Embora as novas atrações e a tecnologia chamem a atenção nos parques, a repetição das visitas é impulsionada pela forma como a experiência faz os visitantes sentirem-se. A experiência do visitante é o ativo mais poderoso do setor e uma responsabilidade partilhada por todos os departamentos — moldando a perceção, a lealdade e as receitas, desde a primeira interação digital até à saída.
Por que razão os pequenos detalhes são importantes
As experiências emocionais são construídas através de detalhes operacionais, incluindo filas fluidas, sinalética clara, áreas com sombra, limpeza e comunicação eficaz durante os períodos de inatividade das atrações. Aspetos que o pessoal pode ignorar, como um banco partido ou caixotes do lixo a transbordar, chamam frequentemente a atenção dos visitantes que vêm pela primeira vez. Atualizações transparentes e filas interativas transformam potenciais frustrações em compreensão e impressões positivas da marca.
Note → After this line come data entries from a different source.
(** Initialize makes the content device, with its name, and remembers it, but does not mount it: after it
    no file can be loaded, whatever its drive. *)
Theorem initialize_mounts_nothing operator_new LoadFileImpl s L sizeof alignof heap d w fuel c path t :
  family (links s) L -> L DeviceHead = [] -> loose L DeviceHead -> loose L (DeviceNode d) -> L (DeviceNode d) = [] ->
  operator_new sizeof heap alignof (world s) = Ok (Some d, w) ->
  (1 <= fuel)%nat -> file_path c = Some path -> terminated path t -> (0 < length t < 256)%nat ->
  (last_index is_colon t (length t) < 32)%nat ->
  exists s' n, Initialize operator_new sizeof alignof heap s = Ok (tt, s') /\ m_main_file_device s' = Some d /\
    m_device_name s' !! d = Some n /\ cstr (GetString n) = [114; 101; 115; 111; 117; 114; 99; 101] /\
    TryLoadFile LoadFileImpl fuel c s' = Fault NullDeref.
Proof.
  intros HF HL Hh Hd Ed Hnew Hf Hc Ht Hl Hr.
  set (n := mkFixedString ([114; 101; 115; 111; 117; 114; 99; 101] ++ replicate 24 0) (Some 8)).
  assert (construct_string MaxDrive false [114; 101; 115; 111; 117; 114; 99; 101; 0] = Ok n) as En by (vm_compute; reflexivity).
  set (built := fun s : Managers CS W => set_links (ConstructNode (DeviceNode d) (links s)) (set_device_name d n s)).
  assert (forall s, ContentFileDevice d s = Ok (tt, built s)) as Econ.
  { intros s0. unfold ContentFileDevice, construct_device.
    rewrite (M_bind_run _ _ s0 n s0) by (unfold lift; by rewrite En). done. }
  exists (set_main_file_device d (built (built (set_world w s)))), n. split_and!.
  - unfold Initialize. rewrite (M_bind_run _ _ s (Some d) (set_world w s)) by (unfold outside; by rewrite Hnew). steps.
    by rewrite !(M_bind_run _ _ _ _ _ (Econ _)).
  - done.
  - cbn. by rewrite lookup_insert_eq.
  - done.
  - rewrite (device_try_load LoadFileImpl _ [] (fun _ => []) fuel c path t); [done| |cbn; lia|done..].
    split; [|set_solver]. cbn. rewrite <- HL.
    apply (family_ConstructNode _ L (DeviceNode d)); [by apply family_ConstructNode|done..].
Qed.
End device_manager.

(** * Resource factories *)
Section factory_manager.
Import Resources FixedString PathUtil.
Import FileDevice(FileLoadContext, file_path, out_file, buffer_size).
Context {CS W : Type} `{!HeapLock CS}.
Implicit Types (s : Managers CS W) (f : Z) (Fs : list Z).

(** The critical section is free: entering and leaving it are possible, and leave it as it was. *)
Definition lock_free s : Prop := exists c, heap_cs_Enter (m_list_cs s) = Ok c /\ heap_cs_Leave c = Ok (m_list_cs s).

Lemma with_list_cs_run {A} (body : M (Managers CS W) A) s r (change : Managers CS W -> Managers CS W) :
  lock_free s -> (forall c, body (set_list_cs c s) = Ok (r, set_list_cs c (change s))) ->
  m_list_cs (change s) = m_list_cs s -> with_list_cs body s = Ok (r, change s).
Proof.
  intros (c & He & Hl) Hb Hc. unfold with_list_cs. steps.
  rewrite (M_bind_run _ _ s c s) by (unfold lift; by rewrite He). steps. rewrite (M_bind_run _ _ _ _ _ (Hb c)). steps.
  rewrite (M_bind_run _ _ (set_list_cs c (change s)) (m_list_cs s) (set_list_cs c (change s))) by (unfold lift; cbn; by rewrite Hl).
  steps. rewrite <- Hc. unfold set_list_cs. cbn. by destruct (change s).
Qed.

(** The factories that are registered, in order, and their extensions. *)
Record registered s (L : ResourceNode -> list ResourceNode) Fs (ext : Z -> list Z) : Prop := {
  re_family : family (links s) L;
  re_head : loose L FactoryHead;
  re_list : L FactoryHead = FactoryNode <$> Fs;
  re_extension : forall f, f ∈ Fs -> exists e, m_file_extension s !! f = Some (Some e) /\ terminated e (ext f)
}.

Lemma FindResourceFactory_run s L Fs ext fuel a t :
  registered s L Fs ext -> lock_free s -> (length Fs < fuel)%nat -> terminated a t ->
  FindResourceFactory fuel a s = Ok (List.find (fun f => bool_decide (ext f = t)) Fs, s).
Proof.
  intros HR Hlock Hf Ha. apply (with_list_cs_run _ s _ id Hlock); [|done]. intros c. cbn [id].
  rewrite (for_each_search FactoryNode (fun f => bool_decide (ext f = t)) id _ fuel FactoryHead Fs);
    [by destruct (List.find _ _)| |lia|].
  - cbn. rewrite <- (re_list _ _ _ _ HR). apply (re_family _ _ _ _ HR), HR.
  - intros f Hin. unfold factory_of. steps. destruct (re_extension _ _ _ _ HR f Hin) as (e & E & He).
    unfold extension_of. rewrite M_bind_assoc. unfold mbind at 1, M_bind at 1, get. cbn [m_file_extension set_list_cs].
    rewrite E. steps. destruct (strcmp_run _ _ _ _ He Ha) as (r & Er & Hr).
    unfold lift, mbind, M_bind. rewrite Er. by rewrite Hr.
Qed.

(** The factory manager keeps the factories in the order of their registration: Register appends one that
    has an extension, Remove takes one out wherever it stands, and Find gives the one registered first among
    those with the wanted extension, null when there is none. *)
Theorem factory_registry s L l1 l2 f ext e fuel a t :
  registered s L (l1 ++ f :: l2) ext -> lock_free s -> (length (l1 ++ f :: l2) < fuel)%nat -> terminated a t ->
  (forall g, loose L (FactoryNode g) -> L (FactoryNode g) = [] -> m_file_extension s !! g = Some (Some e) ->
    terminated e (ext g) ->
    exists s' L', RegisterResourceFactory g s = Ok (tt, s') /\ registered s' L' ((l1 ++ f :: l2) ++ [g]) ext) /\
  (exists s' L', RemoveResourceFactory f s = Ok (tt, s') /\ registered s' L' (l1 ++ l2) ext) /\
  FindResourceFactory fuel a s = Ok (List.find (fun f => bool_decide (ext f = t)) (l1 ++ f :: l2), s).
Proof.
  intros HR Hlock Hf Ha. pose proof (re_list _ _ _ _ HR) as HL. pose proof (re_family _ _ _ _ HR) as HF.
  pose proof (re_head _ _ _ _ HR) as Hh. split_and!; [| |by eapply FindResourceFactory_run].
  - intros g Hg Eg Eext He. exists (set_links (PushBack FactoryHead (FactoryNode g) (links s)) s).
    exists (<[FactoryHead := L FactoryHead ++ [FactoryNode g]]> L). split.
    + unfold RegisterResourceFactory, extension_of. rewrite M_bind_assoc. unfold mbind at 1, M_bind at 1, get. rewrite Eext. steps.
      rewrite bool_decide_true by (by eexists).
      apply (with_list_cs_run _ s _ (fun s => set_links (PushBack FactoryHead (FactoryNode g) (links s)) s) Hlock); done.
    + split; [by apply family_PushBack| | |].
      * apply loose_insert; [done|]. rewrite HL. intros [Hin|Hin]%elem_of_app; [|set_solver].
        apply list_elem_of_fmap in Hin as (? & ? & _). done.
      * by rewrite fn_lookup_insert, HL, (fmap_app _ (l1 ++ f :: l2)).
      * intros x [Hx| ->%list_elem_of_singleton]%elem_of_app; [by apply HR|by exists e].
  - rewrite fmap_app, fmap_cons in HL. exists (set_links (Unlink (FactoryNode f) (links s)) s).
    exists (<[FactoryHead := (FactoryNode <$> l1) ++ (FactoryNode <$> l2)]> L). split.
    + apply (with_list_cs_run _ s _ (fun s => set_links (Unlink (FactoryNode f) (links s)) s) Hlock); done.
    + split; [by apply family_Unlink| | |].
      * apply loose_insert; [done|]. intros [(? & ? & _)%list_elem_of_fmap|(? & ? & _)%list_elem_of_fmap]%elem_of_app; done.
      * by rewrite fn_lookup_insert, fmap_app.
      * intros x Hx. apply HR. set_solver.
Qed.
(* ===== verification/Hid.v ===== *)
(** Human interface devices (hid_rawinput.h, hid_rawinput.cpp, hid_thread.cpp): the state of the keys and of the
    mouse, what the raw input of Windows does to it, and what a frame shows of it.

    A KeyState is its array of four words.  The raw input, the screen size, the position of the cursor and the
    lists of devices are what Windows answers: arguments of the definitions. *)
From stdpp Require Import strings.
From S2P Require Import Prelude ExpHeap Float32.

Module Hid.

(** ** KeyState *)
Local Open Scope string_scope.
(** VirtualKey_ names and codes. *)
Definition VirtualKey : list (string * Z) := [
  ("LButton", 0x01); ("RButton", 0x02); ("Cancel", 0x03); ("MButton", 0x04); ("XButton1", 0x05);
  ("XButton2", 0x06); ("Backspace", 0x08); ("Tab", 0x09); ("Clear", 0x0C); ("Enter", 0x0D); ("Shift", 0x10);
  ("Ctrl", 0x11); ("Alt", 0x12); ("Pause", 0x13); ("CapsLock", 0x14); ("KanaMode", 0x15);
  ("HanguelMode", 0x15); ("HangulMode", 0x15); ("IMEOn", 0x16); ("JunjaMode", 0x17); ("FinalMode", 0x18);
  ("KanjiMode", 0x19); ("IMEOff", 0x1A); ("Escape", 0x1B); ("Convert", 0x1C); ("NonConvert", 0x1D);
  ("Accept", 0x1E); ("ModeChange", 0x1F); ("Space", 0x20); ("PageUp", 0x21); ("PageDown", 0x22); ("End", 0x23);
  ("Home", 0x24); ("Left", 0x25); ("Up", 0x26); ("Right", 0x27); ("Down", 0x28); ("Select", 0x29);
  ("Print", 0x2A); ("Execute", 0x2B); ("PrintScreen", 0x2C); ("Insert", 0x2D); ("Delete", 0x2E);
  ("Help", 0x2F); ("0", 0x30); ("1", 0x31); ("2", 0x32); ("3", 0x33); ("4", 0x34); ("5", 0x35); ("6", 0x36);
  ("7", 0x37); ("8", 0x38); ("9", 0x39); ("A", 0x41); ("B", 0x42); ("C", 0x43); ("D", 0x44); ("E", 0x45);
  ("F", 0x46); ("G", 0x47); ("H", 0x48); ("I", 0x49); ("J", 0x4A); ("K", 0x4B); ("L", 0x4C); ("M", 0x4D);
  ("N", 0x4E); ("O", 0x4F); ("P", 0x50); ("Q", 0x51); ("R", 0x52); ("S", 0x53); ("T", 0x54); ("U", 0x55);
  ("V", 0x56); ("W", 0x57); ("X", 0x58); ("Y", 0x59); ("Z", 0x5A); ("LeftWin", 0x5B); ("RightWin", 0x5C);
  ("Apps", 0x5D); ("Sleep", 0x5F); ("Numpad0", 0x60); ("Numpad1", 0x61); ("Numpad2", 0x62); ("Numpad3", 0x63);
  ("Numpad4", 0x64); ("Numpad5", 0x65); ("Numpad6", 0x66); ("Numpad7", 0x67); ("Numpad8", 0x68);
  ("Numpad9", 0x69); ("Multiply", 0x6A); ("Add", 0x6B); ("Seperator", 0x6C); ("Subtract", 0x6D);
  ("Decimal", 0x6E); ("Divide", 0x6F); ("F1", 0x70); ("F2", 0x71); ("F3", 0x72); ("F4", 0x73); ("F5", 0x74);
  ("F6", 0x75); ("F7", 0x76); ("F8", 0x77); ("F9", 0x78); ("F10", 0x79); ("F11", 0x7A); ("F12", 0x7B);
  ("F13", 0x7C); ("F14", 0x7D); ("F15", 0x7E); ("F16", 0x7F); ("F17", 0x80); ("F18", 0x81); ("F19", 0x82);
  ("F20", 0x83); ("F21", 0x84); ("F22", 0x85); ("F23", 0x86); ("F24", 0x87); ("NumLock", 0x90);
  ("ScrollLock", 0x91); ("LeftShift", 0xA0); ("RightShift", 0xA1); ("LeftControl", 0xA2);
  ("RightControl", 0xA3); ("LeftMenu", 0xA4); ("RightMenu", 0xA5); ("BrowserBack", 0xA6);
  ("BrowserForward", 0xA7); ("BrowserRefresh", 0xA8); ("BrowserStop", 0xA9); ("BrowserSearch", 0xAA);
  ("BrowserFavorites", 0xAB); ("BrowserHome", 0xAC); ("VolumeMute", 0xAD); ("VolumeDown", 0xAE);
  ("VolumeUp", 0xAF); ("MediaNext", 0xB0); ("MediaPrev", 0xB1); ("MediaStop", 0xB2); ("MediaPlayPause", 0xB3);
  ("LaunchMail", 0xB4); ("LaunchMedia", 0xB5); ("LaunchApp1", 0xB6); ("LaunchApp2", 0xB7); ("Oem1", 0xBA);
  ("OemPlus", 0xBB); ("OemComma", 0xBC); ("OemMinus", 0xBD); ("OemPeriod", 0xBE); ("Oem2", 0xBF);
  ("Oem3", 0xC0); ("Oem4", 0xDB); ("Oem5", 0xDC); ("Oem6", 0xDD); ("Oem7", 0xDE); ("Oem8", 0xDF);
  ("Oem102", 0xE2); ("ProcessKey", 0xE5); ("Packet", 0xE7); ("Attn", 0xF6); ("CrSel", 0xF7); ("ExSel", 0xF8);
  ("EraseEof", 0xF9); ("Play", 0xFA); ("Zoom", 0xFB); ("NoName", 0xFC); ("Pa1", 0xFD); ("OemClear", 0xFE)].
(** The bit-fields of the union: the name, the width, and the key code that the comment gives. *)
Definition KeyState_fields : list (string * Z * Z) := [
  ("reserve17", 1, 0x00); ("vk_lbutton", 1, 0x01); ("vk_rbutton", 1, 0x02); ("vk_cancel", 1, 0x03);
  ("vk_mbutton", 1, 0x04); ("vk_xbutton1", 1, 0x05); ("vk_xbutton2", 1, 0x06); ("reserve0", 1, 0x07);
  ("vk_backspace", 1, 0x08); ("vk_tab", 1, 0x09); ("reserve1", 2, 0x0A); ("vk_clear", 1, 0x0C);
  ("vk_enter", 1, 0x0D); ("reserve2", 2, 0x0E); ("vk_shift", 1, 0x10); ("vk_ctrl", 1, 0x11);
  ("vk_alt", 1, 0x12); ("vk_pause", 1, 0x13); ("vk_caps_lock", 1, 0x14); ("vk_kana_mode", 1, 0x15);
  ("vk_ime_enable", 1, 0x16); ("vk_junja_mode", 1, 0x17); ("vk_final_mode", 1, 0x18);
  ("vk_kanji_mode", 1, 0x19); ("vk_ime_disable", 1, 0x1A); ("vk_esc", 1, 0x1B); ("vk_convert", 1, 0x1C);
  ("vk_nonconvert", 1, 0x1D); ("vk_accept", 1, 0x1E); ("vk_mode_change", 1, 0x1F); ("vk_space", 1, 0x20);
  ("vk_page_up", 1, 0x21); ("vk_page_down", 1, 0x22); ("vk_end", 1, 0x23); ("vk_home", 1, 0x24);
  ("vk_left", 1, 0x25); ("vk_up", 1, 0x26); ("vk_right", 1, 0x27); ("vk_down", 1, 0x28);
  ("vk_select", 1, 0x29); ("vk_print", 1, 0x2A); ("vk_execute", 1, 0x2B); ("vk_print_screen", 1, 0x2C);
  ("vk_insert", 1, 0x2D); ("vk_delete", 1, 0x2E); ("vk_help", 1, 0x2F); ("vk_0", 1, 0x30); ("vk_1", 1, 0x31);
  ("vk_2", 1, 0x32); ("vk_3", 1, 0x33); ("vk_4", 1, 0x34); ("vk_5", 1, 0x35); ("vk_6", 1, 0x36);
  ("vk_7", 1, 0x37); ("vk_8", 1, 0x38); ("vk_9", 1, 0x39); ("reserve3", 6, 0x3A); ("vk_a", 1, 0x41);
  ("vk_b", 1, 0x42); ("vk_c", 1, 0x43); ("vk_d", 1, 0x44); ("vk_e", 1, 0x45); ("vk_f", 1, 0x46);
  ("vk_g", 1, 0x47); ("vk_h", 1, 0x48); ("vk_i", 1, 0x49); ("vk_j", 1, 0x4A); ("vk_k", 1, 0x4B);
  ("vk_l", 1, 0x4C); ("vk_m", 1, 0x4D); ("vk_n", 1, 0x4E); ("vk_o", 1, 0x4F); ("vk_p", 1, 0x50);
  ("vk_q", 1, 0x51); ("vk_r", 1, 0x52); ("vk_s", 1, 0x53); ("vk_t", 1, 0x54); ("vk_u", 1, 0x55);
  ("vk_v", 1, 0x56); ("vk_w", 1, 0x57); ("vk_x", 1, 0x58); ("vk_y", 1, 0x59); ("vk_z", 1, 0x5A);
  ("vk_lwin", 1, 0x5B); ("vk_rwin", 1, 0x5C); ("vk_apps", 1, 0x5D); ("reserve4", 1, 0x5E);
  ("vk_sleep", 1, 0x5F); ("vk_numpad_0", 1, 0x60); ("vk_numpad_1", 1, 0x61); ("vk_numpad_2", 1, 0x62);
  ("vk_numpad_3", 1, 0x63); ("vk_numpad_4", 1, 0x64); ("vk_numpad_5", 1, 0x65); ("vk_numpad_6", 1, 0x66);
  ("vk_numpad_7", 1, 0x67); ("vk_numpad_8", 1, 0x68); ("vk_numpad_9", 1, 0x69); ("vk_multiply", 1, 0x6A);
  ("vk_add", 1, 0x6B); ("vk_seperator", 1, 0x6C); ("vk_subtract", 1, 0x6D); ("vk_decimal", 1, 0x6E);
  ("vk_divide", 1, 0x6F); ("vk_f1", 1, 0x70); ("vk_f2", 1, 0x71); ("vk_f3", 1, 0x72); ("vk_f4", 1, 0x73);
  ("vk_f5", 1, 0x74); ("vk_f6", 1, 0x75); ("vk_f7", 1, 0x76); ("vk_f8", 1, 0x77); ("vk_f9", 1, 0x78);
  ("vk_f10", 1, 0x79); ("vk_f11", 1, 0x7A); ("vk_f12", 1, 0x7B); ("vk_f13", 1, 0x7C); ("vk_f14", 1, 0x7D);
  ("vk_f15", 1, 0x7E); ("vk_f16", 1, 0x7F); ("vk_f17", 1, 0x80); ("vk_f18", 1, 0x81); ("vk_f19", 1, 0x82);
  ("vk_f20", 1, 0x83); ("vk_f21", 1, 0x84); ("vk_f22", 1, 0x85); ("vk_f23", 1, 0x86); ("vk_f24", 1, 0x87);
  ("reserve5", 7, 0x88); ("vk_num_lock", 1, 0x90); ("vk_scroll_lock", 1, 0x91); ("vk_oem_specific", 4, 0x92);
  ("reserve6", 8, 0x97); ("vk_lshift", 1, 0xA0); ("vk_rshift", 1, 0xA1); ("vk_lcontrol", 1, 0xA2);
  ("vk_rcontrol", 1, 0xA3); ("vk_lmenu", 1, 0xA4); ("vk_rmenu", 1, 0xA5); ("vk_browser_back", 1, 0xA6);
  ("vk_browser_forward", 1, 0xA7); ("vk_browser_refresh", 1, 0xA8); ("vk_browser_stop", 1, 0xA9);
  ("vk_browser_search", 1, 0xAA); ("vk_browser_favorites", 1, 0xAB); ("vk_browser_home", 1, 0xAC);
  ("vk_volume_mute", 1, 0xAD); ("vk_volume_down", 1, 0xAE); ("vk_volume_up", 1, 0xAF);
  ("vk_media_next", 1, 0xB0); ("vk_media_prev", 1, 0xB1); ("vk_media_stop", 1, 0xB2);
  ("vk_media_play_pause", 1, 0xB3); ("vk_launch_mail", 1, 0xB4); ("vk_launch_media", 1, 0xB5);
  ("vk_launch_app1", 1, 0xB6); ("vk_launch_app2", 1, 0xB7); ("reserve7", 2, 0xB8); ("vk_oem_1", 1, 0xBA);
  ("vk_oem_plus", 1, 0xBB); ("vk_oem_comma", 1, 0xBC); ("vk_oem_minus", 1, 0xBD); ("vk_oem_period", 1, 0xBE);
  ("vk_oem_2", 1, 0xBF); ("vk_oem_3", 1, 0xC0); ("reserve8", 16, 0xC1); ("reserve9", 2, 0xD8);
  ("vk_oem_4", 1, 0xDB); ("vk_oem_5", 1, 0xDC); ("vk_oem_6", 1, 0xDD); ("vk_oem_7", 1, 0xDE);
  ("vk_oem_8", 1, 0xDF); ("reserve10", 1, 0xE0); ("reserve11", 1, 0xE1); ("vk_oem_102", 1, 0xE2);
  ("reserve12", 2, 0xE3); ("vk_process_key", 1, 0xE5); ("reserve13", 1, 0xE6); ("vk_packet", 1, 0xE7);
  ("reserve14", 1, 0xE8); ("reserve15", 12, 0xE9); ("vk_attn", 1, 0xF6); ("vk_crsel", 1, 0xF7);
  ("vk_exsel", 1, 0xF8); ("vk_erase_eof", 1, 0xF9); ("vk_play", 1, 0xFA); ("vk_zoom", 1, 0xFB);
  ("vk_noname", 1, 0xFC); ("vk_pa1", 1, 0xFD); ("vk_oem_clear", 1, 0xFE); ("reserve16", 1, 0xFF)].
Local Close Scope string_scope.

Definition KeyState : Type := list Z.   (* state_array *)
Definition KeyState_zero : KeyState := [0; 0; 0; 0].

Definition KeyState_or (lhs rhs : KeyState) : KeyState := zip_with Z.lor lhs rhs.
Definition KeyState_and (lhs rhs : KeyState) : KeyState := zip_with Z.land lhs rhs.
Definition KeyState_not (k : KeyState) : KeyState := (fun x => u64 (Z.lnot x)) <$> k.

(** [1 << (vk_code % 64)] is a shift of an int: 31 gives the sign bit, more is undefined. *)
Definition key_pos (vk_code : Z) : res Z :=
  let n := vk_code mod 64 in
  if 32 <=? n then Fault BadShift else Ok (u64 (s32 (Z.shiftl 1 n))).

Definition GetKeyState (k : KeyState) (vk_code : Z) : res bool :=
  let index := Z.shiftr vk_code 6 in
  key_pos ← key_pos vk_code; x ← arr_get k index; Ok (Z.land x key_pos =? key_pos).
Definition SetKeyState (k : KeyState) (vk_code : Z) : res KeyState :=
  let index := Z.shiftr vk_code 6 in
  key_pos ← key_pos vk_code; x ← arr_get k index; arr_set k index (Z.lor x key_pos).
Definition ClearKeyState (k : KeyState) (vk_code : Z) : res KeyState :=
  let index := Z.shiftr vk_code 6 in
  key_pos ← key_pos vk_code; x ← arr_get k index; arr_set k index (Z.land x (u64 (Z.lnot key_pos))).

Record KeyboardState := mkKeyboardState { pressed_keys : KeyState; held_keys : KeyState; released_keys : KeyState }.
Definition IsKeyPressed (k : KeyboardState) (vk : Z) : res bool := GetKeyState (pressed_keys k) vk.
Definition IsKeyHeld (k : KeyboardState) (vk : Z) : res bool := GetKeyState (held_keys k) vk.
Definition IsKeyUp (k : KeyboardState) (vk : Z) : res bool := GetKeyState (released_keys k) vk.

(** ** MouseState *)
Definition MouseButton_Left : Z := 0x01.
Definition MouseButton_Right : Z := 0x04.
Definition MouseButton_Middle : Z := 0x10.
Definition MouseButton_X1 : Z := 0x40.
Definition MouseButton_X2 : Z := 0x100.
Definition ButtonDownMask : Z :=
  Z.lor (Z.lor (Z.lor (Z.lor MouseButton_Left MouseButton_Right) MouseButton_Middle) MouseButton_X1) MouseButton_X2.
Definition ButtonUpMask : Z := Z.shiftl ButtonDownMask 1.

Record MouseState := mkMouseState {
  absolute_x : Z; absolute_y : Z; delta_x : Z; delta_y : Z; delta_vwheel : Z; delta_hwheel : Z;
  button_state : Z; button_held : Z
}.
Definition MouseState_zero : MouseState := mkMouseState 0 0 0 0 0 0 0 0.
Definition set_absolute x y m := mkMouseState x y (delta_x m) (delta_y m) (delta_vwheel m) (delta_hwheel m) (button_state m) (button_held m).
Definition set_delta x y m := mkMouseState (absolute_x m) (absolute_y m) x y (delta_vwheel m) (delta_hwheel m) (button_state m) (button_held m).
Definition set_vwheel d m := mkMouseState (absolute_x m) (absolute_y m) (delta_x m) (delta_y m) d (delta_hwheel m) (button_state m) (button_held m).
Definition set_hwheel d m := mkMouseState (absolute_x m) (absolute_y m) (delta_x m) (delta_y m) (delta_vwheel m) d (button_state m) (button_held m).
Definition set_button_held b m := mkMouseState (absolute_x m) (absolute_y m) (delta_x m) (delta_y m) (delta_vwheel m) (delta_hwheel m) (button_state m) b.

Definition GetButtonDown (m : MouseState) (mouse_button : Z) : bool := negb (Z.land (button_state m) mouse_button =? 0).
Definition GetButtonHeld (m : MouseState) (mouse_button : Z) : bool := negb (Z.land (button_held m) mouse_button =? 0).
Definition GetButtonUp (m : MouseState) (mouse_button : Z) : bool := negb (Z.land (button_state m) (Z.shiftl mouse_button 1) =? 0).

(** ** The structures and constants of Windows that are used *)
Record RAWMOUSE := mkRAWMOUSE { usFlags : Z; usButtonFlags : Z; usButtonData : Z; lLastX : Z; lLastY : Z }.
Record RAWKEYBOARD := mkRAWKEYBOARD { Flags : Z; VKey : Z }.
Definition MOUSE_MOVE_RELATIVE : Z := 0.
Definition MOUSE_MOVE_ABSOLUTE : Z := 1.
Definition MOUSE_VIRTUAL_DESKTOP : Z := 2.
Definition RI_MOUSE_WHEEL : Z := 0x0400.
Definition RI_MOUSE_HWHEEL : Z := 0x0800.
Definition RI_KEY_MAKE : Z := 0.
Definition RI_KEY_BREAK : Z := 1.
Definition RIM_TYPEMOUSE : Z := 0.
Definition RIM_TYPEKEYBOARD : Z := 1.
Definition SM_CXSCREEN : Z := 0.
Definition SM_CYSCREEN : Z := 1.
Definition SM_CXVIRTUALSCREEN : Z := 78.
Definition SM_CYVIRTUALSCREEN : Z := 79.
Definition sizeof_RAWINPUTHEADER : Z := 24.
Definition sizeof_RAWMOUSE : Z := 24.
Definition sizeof_RAWKEYBOARD : Z := 16.
Definition sizeof_RawData : Z := 0x100.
Aproveitar a empatia dos membros da equipa
Uma saudação educada, uma resposta calma a um visitante irritado ou o entusiasmo genuíno de um membro da equipa podem fazer a diferença na visita de um visitante. Por trás destes micromomentos reside uma verdade mais profunda: a experiência do visitante reflete a cultura interna. Quando a liderança dá o exemplo de cuidado, colaboração e responsabilidade perante a equipa, esses valores propagam-se por todas as camadas da operação. «Uma experiência forte dos colaboradores é percebida pelos hóspedes, mesmo que estes não consigam ver o que acontece nos bastidores», afirma Josh Liebman, fundador da Liebman Leisure Group, uma empresa especializada em estratégias de experiência do hóspede. «Quando o reconhecimento e os comportamentos da liderança estão alinhados com os objetivos da experiência do hóspede, o impacto nos colaboradores não se limita ao bem-estar — reflete-se diretamente na forma como os hóspedes são tratados.»
Priorizar a inclusão
As atrações que têm em conta a acessibilidade e as necessidades sensoriais vão além da simples conformidade, expandindo o alcance emocional através de recursos como veículos adaptados, salas silenciosas e guias visuais. Uma experiência do visitante atenciosa e inclusiva alarga o apelo junto do público, demonstra empatia na prática e reforça tanto a reputação como as receitas. Auditorias regulares — que analisam planos de atrações a longo prazo e recorrem a programas de cliente misterioso — ajudam a garantir que as experiências vão ao encontro das necessidades de visitantes diversificados. A ligação entre a experiência do visitante e os resultados mensuráveis é clara.
«Pequenas melhorias na satisfação dos visitantes estão correlacionadas com aumentos significativos nas visitas repetidas e na promoção boca a boca», afirma Scot Carson, CEO da Amusement Advantage, uma empresa que fundou com o objetivo de prestar serviços de cliente misterioso ao setor das atrações. «Os visitantes mais satisfeitos não se limitam a regressar; convidam outras pessoas, defendem a marca online e gastam mais em comida, produtos e experiências premium.»
A experiência do visitante, portanto, não é uma despesa; é um investimento estratégico e deve ser considerada parte do orçamento global, não um acréscimo posterior.
Numa era de expectativas exigentes por parte dos visitantes e de concorrência intensa pelos gastos discricionários, é essencial preocupar-se com a experiência do visitante. Todos os departamentos, incluindo a manutenção, o marketing e outros, desempenham um papel na definição da experiência do visitante.
Os hóspedes têm muitos locais onde podem gastar o seu dinheiro — certifique-se de que os atrai e concentre-se em fazê-los regressar.